„Letzte Generation“ : Linken-Chef nennt Vorwürfe gegen Klimaaktivisten „bizarr“
Nach den Razzien gegen die „Letzte Generation“ hat Linken-Chef Martin Schirdewan die Klimaaktivisten in Schutz genommen. „Der Klimawandel ist in vollem Gang und wir nähern uns dem 'point of no return'“, sagte Schirdewan der Deutschen Presse-Agentur. „In dem Kontext finde ich es bizarr, wenn jungen Leuten, die sich auf Straßen festkleben, deshalb die Bildung einer kriminellen Vereinigung unterstellt wird.“
Sich mit zivilem Ungehorsam für die eigene Überzeugung einzusetzen sei noch keine organisierte Kriminalität. „Ich finde auch nicht jede Aktion gut, aber ich muss doch anerkennen, dass die Aktionsformen bisher immer gewaltfrei waren“, sagte der Parteivorsitzende. „Vor dem Hintergrund erscheinen Hausdurchsuchungen doch eher das Ziel zu verfolgen, zivilen Ungehorsam brechen zu wollen.“
Mehrfach an Pipelines Ventile abgedreht
Am Dienstag hatte die Staatsanwaltschaft im brandenburgischen Neuruppin Razzien in mehreren Bundesländern angestoßen und den Vorwurf einer kriminellen Vereinigung in den Raum gestellt. Elf Wohnungen und Räume von Mitgliedern der „Letzten Generation“ wurden durchsucht. Grund seien Attacken von Klimaaktivisten auf Anlagen der Raffinerie PCK Schwedt, hieß es von der Staatsanwaltschaft.
Im Sommer hatten Aktivisten der „Letzten Generation“ mehrfach an Pipelines Ventile abgedreht und den Ölfluss unterbrochen.
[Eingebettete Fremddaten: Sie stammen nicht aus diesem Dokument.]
(** No entity on a cycle is ever placed. *)
Lemma topological_rounds_off_cycle ont h rounds remaining merged order :
  topological_rounds score ont h rounds remaining merged = Ok order →
  length remaining = rounds →
  (∀ a, a ∈ merged → ¬ tc (depends ont) a a) →
  ∀ e, e ∈ remaining → ¬ tc (depends ont) (Entity.eid e) (Entity.eid e).
Proof.
  revert remaining merged order.
  induction rounds as [|n IH]; intros remaining merged order; simpl.
  - intros _ Hlen _ e He. destruct remaining; [by apply elem_of_nil in He | done].
  - destruct (select_next score ont h merged remaining) as [[x rest]|] eqn:Hsel;
      [| done].
    destruct (select_next_Some _ _ _ _ _ _ Hsel) as [Hx Hperm].
    destruct (topological_rounds score ont h n rest _) as [l|] eqn:E; [| done].
    intros _ Hlen Hmerged.
    assert (Hxc : ¬ tc (depends ont) (Entity.eid x) (Entity.eid x)).
    { intros (b & Hxb & Hbb)%on_cycle_step.
      apply (Hmerged b); [| done]. by eapply eligible_depends. }
    intros e He. rewrite Hperm in He.
    apply elem_of_cons in He as [-> | He]; [done |].
    eapply (IH rest (Entity.eid x :: merged)); [done | | | done].
    + rewrite Hperm in Hlen. simpl in Hlen. lia.
    + intros a [-> | Ha]%elem_of_cons; auto.
Qed.

(** Without a cycle every round finds an eligible entity. *)
Lemma topological_rounds_acyclic ont h rounds remaining merged :
  acyclic ont →
  length remaining = rounds →
  (∀ e b, e ∈ remaining → depends ont (Entity.eid e) b →
          b ∈ merged ∨ b ∈ Entity.eid <$> remaining) →
  is_Ok (topological_rounds score ont h rounds remaining merged).
Proof.
  intros Hacyc. revert remaining merged.
  induction rounds as [|n IH]; intros remaining merged Hlen Hclosed; simpl; [done |].
  destruct (select_next score ont h merged remaining) as [[x rest]|] eqn:Hsel.
  - destruct (select_next_Some _ _ _ _ _ _ Hsel) as [Hx Hperm].
    specialize (IH rest (Entity.eid x :: merged)).
    destruct (topological_rounds score ont h n rest _) as [l|err]; [done |].
    apply IH.
    + rewrite Hperm in Hlen. simpl in Hlen. lia.
    + intros e b He Heb.
      destruct (Hclosed e b) as [Hb | Hb]; [by rewrite Hperm; right | done | |].
      * left. by right.
      * rewrite Hperm in Hb. csimpl in Hb.
        apply elem_of_cons in Hb as [-> | Hb]; [left; by left | by right].
  - exfalso. pose proof (select_next_None _ _ _ _ Hsel) as Hnone.
    destruct (closed_chain_cycle (depends ont) (Entity.eid <$> remaining))
      as (a & _ & Haa).
    + destruct remaining; [done | by csimpl].
    + intros a (e & -> & He)%list_elem_of_fmap.
      destruct (not_eligible _ _ _ (Hnone e He)) as (b & Heb & Hb).
      exists b. split; [| by apply tc_once].
      destruct (Hclosed e b He Heb); done.
    + by apply (Hacyc a).
Qed.

(** *** Merging in order *)

Lemma merge_entity_events ont h combined finish e :
  ∃ added,
    (merge_entity ont h (combined, finish) e).1 = combined ++ added
    ∧ ∀ ev, ev ∈ ChangeSet.events h (Entity.timeline e) →
            ∃ ev', ev' ∈ added ∧ placed ev ev'.
Proof.
  unfold merge_entity.
  set (evs := ChangeSet.events h (Entity.timeline e)).
  set (ready := max_of _). set (start := min_of _).
  assert (Hsame : ∀ ev, ev ∈ evs → ∃ ev', ev' ∈ [] ++ evs ∧ placed ev ev').
  { intros ev Hev. exists ev. split; [done | by left]. }
  destruct ready as [r|], start as [s|]; simpl;
    try (eexists; split; [reflexivity | exact Hsame]).
  destruct (s <? r)%float; simpl;
    try (eexists; split; [reflexivity | exact Hsame]).
  eexists. split; [reflexivity |]. intros ev Hev.
  exists (shift_event (r - s) ev). split; [| right; eauto].
  apply elem_of_cons. right. by apply list_elem_of_fmap_2.
Qed.

Lemma merge_order_events ont h order acc :
  let merged := (foldl (merge_entity ont h) acc order).1 in
  (∀ ev, ev ∈ acc.1 → ev ∈ merged)
  ∧ ∀ e ev, e ∈ order → ev ∈ ChangeSet.events h (Entity.timeline e) →
            ∃ ev', ev' ∈ merged ∧ placed ev ev'.
Proof.
  cbv zeta. revert acc.
  induction order as [|x order IH]; intros [combined finish]; simpl.
  - split; [done | by intros e ev ?%elem_of_nil].
  - destruct (merge_entity_events ont h combined finish x)
      as (added & Heq & Hadded).
    destruct (IH (merge_entity ont h (combined, finish) x)) as [Hkeep Hrest].
    split.
    + intros ev Hev. apply Hkeep. rewrite Heq. apply elem_of_app. auto.
    + intros e ev [-> | He]%elem_of_cons Hev; [| eauto].
      destruct (Hadded ev Hev) as (ev' & Hev' & Hplaced).
      exists ev'. split; [| done]. apply Hkeep. rewrite Heq.
      apply elem_of_app. auto.
Qed.

(** *** Entities and the ends of edges *)

Lemma depends_registered ont a b :
  ont_wf ont → depends ont a b →
  a ∈ Entity.eid <$> entities ont ∧ b ∈ Entity.eid <$> entities ont.
Proof.
  intros Hwf [k Hin].
  apply (elem_of_dependencies_of _ _ _ _ (wf_deps_keys _ Hwf)) in Hin.
  destruct (edge_registered _ _ _ _ Hwf Hin) as [Ha Hb].
  assert (Hkey : ∀ x, x ∈ dict_keys (_entities ont) →
                      x ∈ Entity.eid <$> entities ont).
  { intros x (p & -> & Hp)%list_elem_of_fmap. destruct p as [x e].
    apply list_elem_of_fmap. exists e. split.
    - symmetry. by apply (wf_entities_eid _ Hwf).
    - apply (list_elem_of_fmap_2 snd _ _ Hp). }
  auto.
Qed.

Lemma topological_order_Raise ont h err :
  topological_order score ont h = Raise err →
  err = CycleError "dependency cycle".
Proof. apply topological_rounds_Raise. Qed.

(** An ordering is found only when there is no cycle. *)
Lemma topological_order_Ok_acyclic ont h order :
  ont_wf ont → topological_order score ont h = Ok order → acyclic ont.
Proof.
  intros Hwf Hok a Haa.
  destruct (on_cycle_step _ _ Haa) as (b & Hab & _).
  destruct (depends_registered _ _ _ Hwf Hab) as [(e & -> & He)%list_elem_of_fmap _].
  eapply (topological_rounds_off_cycle _ _ _ _ [] _ Hok); [done | | done..].
  by intros x ?%elem_of_nil.
Qed.

Lemma topological_order_acyclic ont h :
  ont_wf ont → acyclic ont →
  ∃ order, topological_order score ont h = Ok order ∧ order ≡ₚ entities ont.
Proof.
  intros Hwf Hacyc.
  pose proof (topological_rounds_acyclic ont h (length (entities ont))
                (entities ont) [] Hacyc eq_refl) as Hok.
  unfold topological_order.
  destruct (topological_rounds score ont h _ _ _) as [order|err] eqn:E.
  - exists order. split; [done |].
    by eapply topological_rounds_Permutation.
  - exfalso. apply Hok. intros e b He Heb. right.
    by destruct (depends_registered _ _ _ Hwf Heb).
Qed.

(** *** The schedule *)

Lemma multi_entity_schedule_cyclic ont h :
  ont_wf ont → ¬ acyclic ont →
  multi_entity_schedule score ont h
  = (Raise (CycleError "dependency cycle"), h).
Proof.
  intros Hwf Hcyc. unfold multi_entity_schedule.
  destruct (topological_order score ont h) as [order|err] eqn:E.
  - exfalso. by eapply Hcyc, topological_order_Ok_acyclic.
  - by rewrite (topological_order_Raise _ _ _ E).
Qed.

Lemma multi_entity_schedule_acyclic ont h :
  ont_wf ont → acyclic ont →
  ∃ cs h',
    multi_entity_schedule score ont h = (Ok cs, h')
    ∧ h !! cs = None
    ∧ (∀ r, r < length h → h' !! r = h !! r)
    ∧ ∀ e ev, e ∈ entities ont →
        ev ∈ ChangeSet.events h (Entity.timeline e) →
        ∃ ev', ev' ∈ ChangeSet.events h' cs ∧ placed ev ev'.
Proof.
  intros Hwf Hacyc.
  destruct (topological_order_acyclic ont h Hwf Hacyc) as (order & Hok & Hperm).
  unfold multi_entity_schedule, ChangeSet.new. rewrite Hok.
  destruct (merge_order_events ont h order ([], [])) as [_ Hall].
  destruct (foldl (merge_entity ont h) ([], []) order) as [combined finish].
  exists (length h), (h ++ [combined]). split_and!; [done | | |].
  - by apply lookup_ge_None_2.
  - intros r Hr. by rewrite lookup_app_l.
  - intros e ev He Hev. rewrite events_new. apply (Hall e ev); [| done].
    by rewrite Hperm.
Qed.

End navigator_facts.

Lemma add_dependency_depends self a b kind self' :
  add_dependency self a b kind = (Ok tt, self') → depends self' a b.
Proof.
  destruct (add_dependency_cases self a b kind) as [-> | (_ & _ & ->)]; [done |].
  intros [= <-]. exists kind. rewrite dependencies_of_set.
  apply dict_set_elem_new.
Qed.

Lemma add_dependency_depends_other self a b kind self' a' b' :
  add_dependency self a b kind = (Ok tt, self') → a' ≠ a →
  depends self a' b' → depends self' a' b'.
Proof.
  destruct (add_dependency_cases self a b kind) as [-> | (_ & _ & ->)]; [done |].
  intros [= <-] Hne [k Hin]. exists k.
  rewrite dependencies_of_set_ne by done. by destruct self.
Qed.

(** C2: in every reachable state of the Ontology,
    [multi_entity_schedule] raises [CycleError] when the dependency graph has
    a cycle (so after [add_dependency(A, B)] and [add_dependency(B, A)]), and
    otherwise returns a new ChangeSet that holds every event of every entity's
    timeline, as it is or offset, leaving the existing ChangeSets alone.  The
    ordering runs one round per entity, so it always returns. *)
Theorem multi_entity_schedule_cycles gens score ont h :
  reachable gens ont →
  (¬ acyclic ont →
   ∃ msg, multi_entity_schedule score ont h = (Raise (CycleError msg), h))
  ∧ (∀ a b kind_ab kind_ba ont1 ont2,
       add_dependency ont a b kind_ab = (Ok tt, ont1) →
       add_dependency ont1 b a kind_ba = (Ok tt, ont2) →
       ∃ msg, multi_entity_schedule score ont2 h = (Raise (CycleError msg), h))
  ∧ (acyclic ont →
     ∃ cs h',
       multi_entity_schedule score ont h = (Ok cs, h')
       ∧ h !! cs = None
       ∧ (∀ r, r < length h → h' !! r = h !! r)
       ∧ ∀ e ev, e ∈ entities ont →
           ev ∈ ChangeSet.events h (Entity.timeline e) →
           ∃ ev', ev' ∈ ChangeSet.events h' cs ∧ placed ev ev').
Proof.
  intros Hreach. split_and!.
  - intros Hcyc. eexists.
    by apply multi_entity_schedule_cyclic; [eapply reachable_wf |].
  - intros a b kind_ab kind_ba ont1 ont2 H1 H2. eexists.
    apply multi_entity_schedule_cyclic.
    + pose proof (reach_add_dependency gens _ b a kind_ba
                    (reach_add_dependency gens _ a b kind_ab Hreach)) as Hr.
      rewrite H1 in Hr. simpl in Hr. rewrite H2 in Hr. simpl in Hr.
      by eapply reachable_wf.
    + intros Hacyc. apply (Hacyc a).
      pose proof (add_dependency_depends _ _ _ _ _ H2) as Hba.
      destruct (decide (a = b)) as [-> | Hne]; [by apply tc_once |].
      eapply tc_l; [| by apply tc_once].
      eapply add_dependency_depends_other; [done | done |].
      by eapply add_dependency_depends.
  - intros Hacyc. by apply multi_entity_schedule_acyclic; [eapply reachable_wf |].
Qed.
Seit knapp einem Jahr blockieren sie immer wieder Straßen und kleben sich dabei fest. Aktionen gab es zudem in Museen, auf Flughäfen, in Stadien oder Ministerien. Die Aktivisten fordern eine radikale Klimawende und die Abkehr von Öl, Kohle und Gas. Konkret wollen sie Tempo 100 auf Autobahnen und ein dauerhaftes Neun-Euro-Ticket.
In Berlin solidarisierten sich nach der Razzia Dutzende Menschen mit den Mitgliedern der „Letzten Generation“. Am Kottbusser Tor wurde dafür kurzerhand eine angemeldete Demonstration gegen Polizeigewalt genutzt. Nach Beobachtungen eines dpa-Reporters beteiligten sich rund 100 schwarz gekleidete und teils vermummte Demonstranten aus der linksautonomen Szene. Sie trugen ein großformatiges Banner mit der Aufschrift „Überall Polizei. Nirgendwo Gerechtigkeit“.
Aus dem Lager der Klima-Demonstranten beteiligten sich laut dpa-Reporter etwa 50 Menschen, viele trugen orangene Westen. Ein Sprecher der Klima-Demonstranten bedankte sich für die Organisation der Demonstration. Zugleich rief er zu Gewaltfreiheit auf. „Die Kriminalisierung von friedlichem Protest ist ein Angriff auf uns alle“, erklärte die Sprecherin der Gruppe „Letzte Generation“, Carla Hinrichs, zur Teilnahme der Klima-Aktivisten an der Veranstaltung.
Die Polizei sprach von insgesamt 150 Teilnehmerinnen und Teilnehmern in der Spitze. Zahlreiche Polizistinnen und Polizisten waren vor Ort. Insgesamt sei es ruhig geblieben, sagte ein Polizeisprecher nach dem Ende der Demonstration. Es habe aber mehrfach „polizeifeindliche Sprechchöre“ gegeben.